-- Work instruction --
Here are the records. Write out exactly the lines between the one holding "Class MultiaddrLaws (I" and the one holding "collect (List.filter (fun", inclusive.

-- Provided data --
⟨
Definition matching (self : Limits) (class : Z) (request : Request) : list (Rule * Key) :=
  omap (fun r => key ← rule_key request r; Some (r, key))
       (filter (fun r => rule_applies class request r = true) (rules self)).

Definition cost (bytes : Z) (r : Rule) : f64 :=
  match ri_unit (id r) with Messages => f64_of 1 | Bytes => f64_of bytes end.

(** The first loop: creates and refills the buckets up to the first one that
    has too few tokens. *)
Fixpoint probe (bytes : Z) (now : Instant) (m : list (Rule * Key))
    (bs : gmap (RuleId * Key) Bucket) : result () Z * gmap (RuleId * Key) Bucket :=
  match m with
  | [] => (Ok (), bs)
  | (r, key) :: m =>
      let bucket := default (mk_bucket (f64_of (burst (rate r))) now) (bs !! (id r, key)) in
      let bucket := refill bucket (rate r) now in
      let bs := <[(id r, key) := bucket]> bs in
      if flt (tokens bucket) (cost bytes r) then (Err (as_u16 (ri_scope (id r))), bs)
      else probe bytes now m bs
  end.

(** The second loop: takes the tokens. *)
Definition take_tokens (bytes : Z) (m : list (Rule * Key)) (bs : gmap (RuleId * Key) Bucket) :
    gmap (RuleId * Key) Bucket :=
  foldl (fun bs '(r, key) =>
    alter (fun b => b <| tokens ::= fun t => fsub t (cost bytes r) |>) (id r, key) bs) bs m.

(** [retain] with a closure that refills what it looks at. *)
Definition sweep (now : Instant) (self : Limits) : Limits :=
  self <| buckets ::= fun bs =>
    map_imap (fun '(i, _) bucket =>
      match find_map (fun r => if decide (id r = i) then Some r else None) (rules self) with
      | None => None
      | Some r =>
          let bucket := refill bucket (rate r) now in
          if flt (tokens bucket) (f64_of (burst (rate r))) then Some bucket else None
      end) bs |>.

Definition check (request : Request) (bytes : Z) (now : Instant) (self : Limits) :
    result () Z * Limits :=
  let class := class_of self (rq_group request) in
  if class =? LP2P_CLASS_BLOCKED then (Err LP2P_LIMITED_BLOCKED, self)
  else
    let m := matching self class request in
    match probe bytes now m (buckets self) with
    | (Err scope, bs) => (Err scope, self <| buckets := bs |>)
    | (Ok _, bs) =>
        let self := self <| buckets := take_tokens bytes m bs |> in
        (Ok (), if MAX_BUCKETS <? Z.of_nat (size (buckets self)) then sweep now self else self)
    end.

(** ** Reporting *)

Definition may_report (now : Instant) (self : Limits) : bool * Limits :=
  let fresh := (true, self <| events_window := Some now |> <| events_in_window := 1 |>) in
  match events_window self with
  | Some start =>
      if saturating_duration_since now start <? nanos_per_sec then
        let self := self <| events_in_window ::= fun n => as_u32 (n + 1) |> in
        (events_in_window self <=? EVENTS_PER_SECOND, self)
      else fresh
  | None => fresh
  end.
⟩
⟨
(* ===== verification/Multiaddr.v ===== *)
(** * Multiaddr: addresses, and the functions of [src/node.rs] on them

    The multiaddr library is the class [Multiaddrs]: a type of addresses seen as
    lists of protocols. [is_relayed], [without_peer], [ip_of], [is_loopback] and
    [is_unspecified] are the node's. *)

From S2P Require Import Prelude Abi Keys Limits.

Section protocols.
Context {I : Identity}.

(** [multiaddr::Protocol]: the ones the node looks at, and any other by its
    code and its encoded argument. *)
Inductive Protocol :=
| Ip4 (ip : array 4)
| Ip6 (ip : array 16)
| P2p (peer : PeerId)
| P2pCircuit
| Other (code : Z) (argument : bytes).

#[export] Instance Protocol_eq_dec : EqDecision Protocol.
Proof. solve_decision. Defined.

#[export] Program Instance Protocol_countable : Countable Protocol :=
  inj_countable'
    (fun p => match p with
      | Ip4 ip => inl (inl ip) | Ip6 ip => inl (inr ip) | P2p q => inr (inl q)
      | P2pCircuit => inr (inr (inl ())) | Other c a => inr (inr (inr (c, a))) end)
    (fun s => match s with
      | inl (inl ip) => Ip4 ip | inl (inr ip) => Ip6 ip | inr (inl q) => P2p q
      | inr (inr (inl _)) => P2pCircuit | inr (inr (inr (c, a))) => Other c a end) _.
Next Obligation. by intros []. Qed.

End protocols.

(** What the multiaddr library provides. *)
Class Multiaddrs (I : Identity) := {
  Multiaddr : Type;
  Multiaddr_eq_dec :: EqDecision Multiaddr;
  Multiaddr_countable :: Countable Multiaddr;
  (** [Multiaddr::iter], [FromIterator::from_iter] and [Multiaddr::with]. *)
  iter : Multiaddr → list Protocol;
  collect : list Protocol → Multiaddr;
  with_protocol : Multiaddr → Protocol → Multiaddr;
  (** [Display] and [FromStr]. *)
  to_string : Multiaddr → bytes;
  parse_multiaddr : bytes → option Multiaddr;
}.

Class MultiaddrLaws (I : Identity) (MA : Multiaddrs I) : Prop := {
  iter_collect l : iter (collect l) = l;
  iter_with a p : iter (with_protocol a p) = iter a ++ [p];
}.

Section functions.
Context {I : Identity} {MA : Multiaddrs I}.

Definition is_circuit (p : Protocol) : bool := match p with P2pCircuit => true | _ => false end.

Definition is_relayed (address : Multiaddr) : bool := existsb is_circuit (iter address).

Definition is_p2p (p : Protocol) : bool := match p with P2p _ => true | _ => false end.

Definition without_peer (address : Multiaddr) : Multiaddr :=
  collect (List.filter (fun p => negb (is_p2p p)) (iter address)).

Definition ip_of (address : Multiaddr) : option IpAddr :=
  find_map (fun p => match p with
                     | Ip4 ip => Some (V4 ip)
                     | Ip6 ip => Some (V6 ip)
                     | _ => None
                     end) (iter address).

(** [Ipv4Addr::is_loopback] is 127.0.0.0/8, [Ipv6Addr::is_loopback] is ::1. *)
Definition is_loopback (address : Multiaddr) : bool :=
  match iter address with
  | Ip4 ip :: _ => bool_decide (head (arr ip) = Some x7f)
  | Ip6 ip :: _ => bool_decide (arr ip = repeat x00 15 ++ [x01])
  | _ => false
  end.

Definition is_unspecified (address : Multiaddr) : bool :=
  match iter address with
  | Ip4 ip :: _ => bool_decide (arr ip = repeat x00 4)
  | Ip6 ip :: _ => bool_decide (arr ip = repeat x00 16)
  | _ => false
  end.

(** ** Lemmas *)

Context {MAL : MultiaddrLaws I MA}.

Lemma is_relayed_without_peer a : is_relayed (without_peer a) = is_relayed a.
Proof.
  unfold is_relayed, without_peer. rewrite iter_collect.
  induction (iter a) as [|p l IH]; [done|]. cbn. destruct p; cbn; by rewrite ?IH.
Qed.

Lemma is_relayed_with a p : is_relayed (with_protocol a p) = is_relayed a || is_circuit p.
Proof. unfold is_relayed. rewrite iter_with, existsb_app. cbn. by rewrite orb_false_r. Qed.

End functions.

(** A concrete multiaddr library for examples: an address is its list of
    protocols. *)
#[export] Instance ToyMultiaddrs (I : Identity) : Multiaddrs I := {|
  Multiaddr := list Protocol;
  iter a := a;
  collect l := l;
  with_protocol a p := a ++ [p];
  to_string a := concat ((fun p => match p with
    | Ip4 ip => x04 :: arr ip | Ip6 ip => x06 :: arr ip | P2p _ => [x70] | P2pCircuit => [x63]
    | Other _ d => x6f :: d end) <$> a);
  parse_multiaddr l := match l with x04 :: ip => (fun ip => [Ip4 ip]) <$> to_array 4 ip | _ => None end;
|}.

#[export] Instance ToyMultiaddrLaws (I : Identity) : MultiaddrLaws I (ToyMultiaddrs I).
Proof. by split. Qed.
⟩
⟨
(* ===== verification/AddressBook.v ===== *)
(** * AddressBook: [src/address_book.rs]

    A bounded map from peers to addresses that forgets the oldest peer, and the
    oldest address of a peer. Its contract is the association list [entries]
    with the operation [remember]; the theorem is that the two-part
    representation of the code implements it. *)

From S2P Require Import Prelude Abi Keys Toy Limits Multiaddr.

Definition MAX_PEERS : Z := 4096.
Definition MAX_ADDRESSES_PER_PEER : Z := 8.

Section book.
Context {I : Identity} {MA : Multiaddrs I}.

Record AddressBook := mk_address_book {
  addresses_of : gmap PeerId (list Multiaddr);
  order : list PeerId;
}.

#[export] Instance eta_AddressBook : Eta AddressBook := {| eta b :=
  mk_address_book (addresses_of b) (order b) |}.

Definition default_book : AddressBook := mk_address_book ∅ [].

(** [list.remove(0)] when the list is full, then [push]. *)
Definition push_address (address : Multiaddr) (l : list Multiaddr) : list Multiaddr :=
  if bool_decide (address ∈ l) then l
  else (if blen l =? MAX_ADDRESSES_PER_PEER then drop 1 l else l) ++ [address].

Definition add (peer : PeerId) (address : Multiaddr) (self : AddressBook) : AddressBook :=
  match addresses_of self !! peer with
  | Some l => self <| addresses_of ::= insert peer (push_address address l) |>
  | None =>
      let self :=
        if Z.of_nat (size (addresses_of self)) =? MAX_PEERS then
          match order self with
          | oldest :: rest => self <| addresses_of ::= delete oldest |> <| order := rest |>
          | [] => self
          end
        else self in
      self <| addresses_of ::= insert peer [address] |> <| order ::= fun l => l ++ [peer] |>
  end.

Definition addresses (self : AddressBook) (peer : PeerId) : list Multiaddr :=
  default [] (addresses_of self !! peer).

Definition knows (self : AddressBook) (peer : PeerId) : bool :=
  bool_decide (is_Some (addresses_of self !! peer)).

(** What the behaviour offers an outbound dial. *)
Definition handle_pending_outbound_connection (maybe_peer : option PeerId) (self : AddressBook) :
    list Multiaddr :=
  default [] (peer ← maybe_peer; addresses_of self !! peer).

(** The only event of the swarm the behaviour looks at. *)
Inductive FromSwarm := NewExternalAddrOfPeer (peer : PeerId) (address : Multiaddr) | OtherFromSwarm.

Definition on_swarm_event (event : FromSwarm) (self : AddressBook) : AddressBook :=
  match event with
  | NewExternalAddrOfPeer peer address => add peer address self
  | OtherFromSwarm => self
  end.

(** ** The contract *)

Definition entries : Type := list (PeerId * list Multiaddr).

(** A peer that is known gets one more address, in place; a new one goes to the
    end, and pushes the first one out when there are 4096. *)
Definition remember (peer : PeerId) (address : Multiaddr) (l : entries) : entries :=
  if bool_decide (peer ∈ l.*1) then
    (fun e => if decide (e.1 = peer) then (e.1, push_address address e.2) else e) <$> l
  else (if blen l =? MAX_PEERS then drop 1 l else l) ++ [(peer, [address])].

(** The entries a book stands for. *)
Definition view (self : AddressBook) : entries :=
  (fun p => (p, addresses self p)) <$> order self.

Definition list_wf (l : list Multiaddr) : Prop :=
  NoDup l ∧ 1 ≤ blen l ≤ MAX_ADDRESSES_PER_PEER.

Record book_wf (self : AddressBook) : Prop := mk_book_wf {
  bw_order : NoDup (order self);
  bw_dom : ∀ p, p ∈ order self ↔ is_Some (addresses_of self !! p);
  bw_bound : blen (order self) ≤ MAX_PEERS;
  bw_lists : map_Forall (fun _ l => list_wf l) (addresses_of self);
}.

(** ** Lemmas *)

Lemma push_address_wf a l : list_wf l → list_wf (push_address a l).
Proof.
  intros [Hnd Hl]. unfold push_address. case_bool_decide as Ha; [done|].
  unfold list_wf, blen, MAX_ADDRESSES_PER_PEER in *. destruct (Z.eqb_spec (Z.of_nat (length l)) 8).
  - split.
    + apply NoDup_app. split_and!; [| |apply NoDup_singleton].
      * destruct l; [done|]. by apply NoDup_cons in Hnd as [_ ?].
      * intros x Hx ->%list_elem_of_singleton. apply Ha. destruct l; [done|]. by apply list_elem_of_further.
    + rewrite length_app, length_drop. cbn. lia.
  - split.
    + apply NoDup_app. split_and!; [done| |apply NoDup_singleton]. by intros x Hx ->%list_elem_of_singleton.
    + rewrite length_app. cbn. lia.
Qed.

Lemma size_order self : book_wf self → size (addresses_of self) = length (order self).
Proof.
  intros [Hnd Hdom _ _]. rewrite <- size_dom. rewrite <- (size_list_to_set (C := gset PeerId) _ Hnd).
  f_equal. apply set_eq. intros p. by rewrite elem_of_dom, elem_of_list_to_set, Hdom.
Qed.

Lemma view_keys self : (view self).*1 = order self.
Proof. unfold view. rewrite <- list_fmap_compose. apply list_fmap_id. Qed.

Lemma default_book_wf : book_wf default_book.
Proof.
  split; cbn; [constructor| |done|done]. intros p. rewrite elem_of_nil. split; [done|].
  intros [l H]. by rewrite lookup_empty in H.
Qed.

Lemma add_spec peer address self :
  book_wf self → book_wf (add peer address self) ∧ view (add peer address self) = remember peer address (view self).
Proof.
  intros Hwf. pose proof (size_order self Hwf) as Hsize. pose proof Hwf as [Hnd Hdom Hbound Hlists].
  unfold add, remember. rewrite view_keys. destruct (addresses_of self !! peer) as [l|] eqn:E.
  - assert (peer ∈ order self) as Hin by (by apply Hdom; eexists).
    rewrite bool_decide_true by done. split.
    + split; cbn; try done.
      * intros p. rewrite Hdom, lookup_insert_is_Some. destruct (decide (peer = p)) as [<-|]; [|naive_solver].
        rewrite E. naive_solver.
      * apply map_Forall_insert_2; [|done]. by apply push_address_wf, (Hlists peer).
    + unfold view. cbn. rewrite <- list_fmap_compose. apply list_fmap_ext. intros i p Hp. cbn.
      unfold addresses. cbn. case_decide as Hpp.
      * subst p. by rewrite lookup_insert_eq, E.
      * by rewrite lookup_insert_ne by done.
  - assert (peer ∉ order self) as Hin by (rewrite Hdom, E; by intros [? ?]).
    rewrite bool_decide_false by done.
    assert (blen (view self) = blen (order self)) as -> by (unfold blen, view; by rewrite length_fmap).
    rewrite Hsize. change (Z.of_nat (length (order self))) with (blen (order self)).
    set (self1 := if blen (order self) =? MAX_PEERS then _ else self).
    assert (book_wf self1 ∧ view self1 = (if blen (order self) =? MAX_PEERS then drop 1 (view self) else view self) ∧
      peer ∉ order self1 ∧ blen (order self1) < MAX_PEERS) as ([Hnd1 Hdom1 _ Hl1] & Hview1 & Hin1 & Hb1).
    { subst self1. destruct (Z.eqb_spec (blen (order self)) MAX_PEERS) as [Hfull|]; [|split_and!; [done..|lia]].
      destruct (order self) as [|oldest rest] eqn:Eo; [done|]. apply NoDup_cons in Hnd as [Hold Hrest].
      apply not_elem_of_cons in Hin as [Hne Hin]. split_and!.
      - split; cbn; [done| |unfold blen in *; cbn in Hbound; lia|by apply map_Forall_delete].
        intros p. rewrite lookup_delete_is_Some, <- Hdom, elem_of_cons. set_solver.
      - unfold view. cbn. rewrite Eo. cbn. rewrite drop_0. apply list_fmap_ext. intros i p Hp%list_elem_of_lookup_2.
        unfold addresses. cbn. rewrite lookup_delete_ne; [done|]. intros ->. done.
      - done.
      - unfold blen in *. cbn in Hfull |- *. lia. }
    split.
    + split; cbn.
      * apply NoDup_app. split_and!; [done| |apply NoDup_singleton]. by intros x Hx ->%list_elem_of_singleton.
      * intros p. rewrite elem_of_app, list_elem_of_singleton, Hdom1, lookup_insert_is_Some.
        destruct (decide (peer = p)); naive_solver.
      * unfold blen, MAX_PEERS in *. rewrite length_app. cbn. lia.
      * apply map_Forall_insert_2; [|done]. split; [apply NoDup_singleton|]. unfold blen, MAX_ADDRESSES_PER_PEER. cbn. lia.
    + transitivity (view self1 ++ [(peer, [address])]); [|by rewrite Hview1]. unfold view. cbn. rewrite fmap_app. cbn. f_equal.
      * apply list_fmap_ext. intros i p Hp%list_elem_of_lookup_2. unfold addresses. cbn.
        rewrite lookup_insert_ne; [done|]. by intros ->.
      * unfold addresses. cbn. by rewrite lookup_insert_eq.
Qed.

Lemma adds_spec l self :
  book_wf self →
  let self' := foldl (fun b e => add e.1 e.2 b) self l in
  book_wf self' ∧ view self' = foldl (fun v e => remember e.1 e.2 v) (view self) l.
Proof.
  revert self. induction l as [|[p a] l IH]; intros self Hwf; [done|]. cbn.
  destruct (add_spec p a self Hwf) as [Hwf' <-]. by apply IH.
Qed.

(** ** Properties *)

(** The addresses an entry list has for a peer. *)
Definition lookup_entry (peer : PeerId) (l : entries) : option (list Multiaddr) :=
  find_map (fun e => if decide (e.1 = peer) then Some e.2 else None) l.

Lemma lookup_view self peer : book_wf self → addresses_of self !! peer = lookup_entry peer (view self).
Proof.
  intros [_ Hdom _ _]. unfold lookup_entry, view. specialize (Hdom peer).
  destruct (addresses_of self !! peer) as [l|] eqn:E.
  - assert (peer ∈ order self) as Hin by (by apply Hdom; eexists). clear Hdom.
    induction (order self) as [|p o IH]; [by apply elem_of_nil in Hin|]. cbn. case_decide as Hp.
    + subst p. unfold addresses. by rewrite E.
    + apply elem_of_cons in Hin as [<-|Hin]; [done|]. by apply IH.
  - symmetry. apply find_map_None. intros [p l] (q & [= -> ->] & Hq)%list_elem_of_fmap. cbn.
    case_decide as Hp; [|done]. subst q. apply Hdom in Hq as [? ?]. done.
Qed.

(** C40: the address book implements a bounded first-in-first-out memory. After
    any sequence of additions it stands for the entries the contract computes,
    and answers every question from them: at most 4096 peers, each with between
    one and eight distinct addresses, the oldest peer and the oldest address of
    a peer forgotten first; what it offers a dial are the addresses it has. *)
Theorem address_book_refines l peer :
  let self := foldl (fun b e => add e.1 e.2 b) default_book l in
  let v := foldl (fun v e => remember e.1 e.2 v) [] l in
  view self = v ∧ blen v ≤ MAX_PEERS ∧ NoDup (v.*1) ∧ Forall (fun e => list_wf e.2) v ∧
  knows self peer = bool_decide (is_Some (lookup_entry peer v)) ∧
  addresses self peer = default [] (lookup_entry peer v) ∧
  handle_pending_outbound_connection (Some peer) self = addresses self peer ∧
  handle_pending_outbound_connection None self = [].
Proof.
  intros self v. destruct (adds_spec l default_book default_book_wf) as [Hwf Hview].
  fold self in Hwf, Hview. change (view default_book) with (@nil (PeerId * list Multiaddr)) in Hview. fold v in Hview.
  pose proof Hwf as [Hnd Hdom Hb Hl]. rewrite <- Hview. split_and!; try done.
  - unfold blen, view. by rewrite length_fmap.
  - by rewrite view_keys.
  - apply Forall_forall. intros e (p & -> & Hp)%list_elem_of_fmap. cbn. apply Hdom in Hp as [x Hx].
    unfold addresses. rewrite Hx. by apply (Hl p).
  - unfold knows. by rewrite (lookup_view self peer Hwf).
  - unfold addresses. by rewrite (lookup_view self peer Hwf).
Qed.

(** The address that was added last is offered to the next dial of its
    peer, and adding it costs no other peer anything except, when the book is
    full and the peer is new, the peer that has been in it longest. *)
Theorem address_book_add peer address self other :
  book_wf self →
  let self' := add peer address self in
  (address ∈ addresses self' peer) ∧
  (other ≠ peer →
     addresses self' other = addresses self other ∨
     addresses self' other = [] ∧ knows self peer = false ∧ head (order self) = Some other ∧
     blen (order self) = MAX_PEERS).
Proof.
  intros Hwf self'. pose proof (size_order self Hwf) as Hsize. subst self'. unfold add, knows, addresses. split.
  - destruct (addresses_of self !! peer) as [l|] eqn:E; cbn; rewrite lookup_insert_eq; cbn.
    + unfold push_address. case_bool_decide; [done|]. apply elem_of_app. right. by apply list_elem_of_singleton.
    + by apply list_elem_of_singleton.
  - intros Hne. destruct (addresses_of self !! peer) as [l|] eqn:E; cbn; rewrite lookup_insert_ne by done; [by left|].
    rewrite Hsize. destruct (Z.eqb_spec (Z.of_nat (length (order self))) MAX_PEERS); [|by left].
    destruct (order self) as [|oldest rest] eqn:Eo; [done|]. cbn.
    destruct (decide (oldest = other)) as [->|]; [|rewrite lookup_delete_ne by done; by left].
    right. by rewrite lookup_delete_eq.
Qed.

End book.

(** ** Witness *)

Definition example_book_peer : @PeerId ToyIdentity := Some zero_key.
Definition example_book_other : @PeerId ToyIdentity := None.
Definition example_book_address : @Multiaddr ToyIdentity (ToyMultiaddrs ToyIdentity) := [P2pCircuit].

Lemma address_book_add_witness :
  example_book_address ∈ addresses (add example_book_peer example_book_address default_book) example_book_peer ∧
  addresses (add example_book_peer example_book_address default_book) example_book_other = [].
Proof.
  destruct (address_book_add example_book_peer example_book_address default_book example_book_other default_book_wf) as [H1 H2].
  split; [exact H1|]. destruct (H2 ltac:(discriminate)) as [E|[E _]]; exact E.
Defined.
⟩
-- Output --
Class MultiaddrLaws (I : Identity) (MA : Multiaddrs I) : Prop := {
  iter_collect l : iter (collect l) = l;
  iter_with a p : iter (with_protocol a p) = iter a ++ [p];
}.

Section functions.
Context {I : Identity} {MA : Multiaddrs I}.

Definition is_circuit (p : Protocol) : bool := match p with P2pCircuit => true | _ => false end.

Definition is_relayed (address : Multiaddr) : bool := existsb is_circuit (iter address).

Definition is_p2p (p : Protocol) : bool := match p with P2p _ => true | _ => false end.

Definition without_peer (address : Multiaddr) : Multiaddr :=
  collect (List.filter (fun p => negb (is_p2p p)) (iter address)).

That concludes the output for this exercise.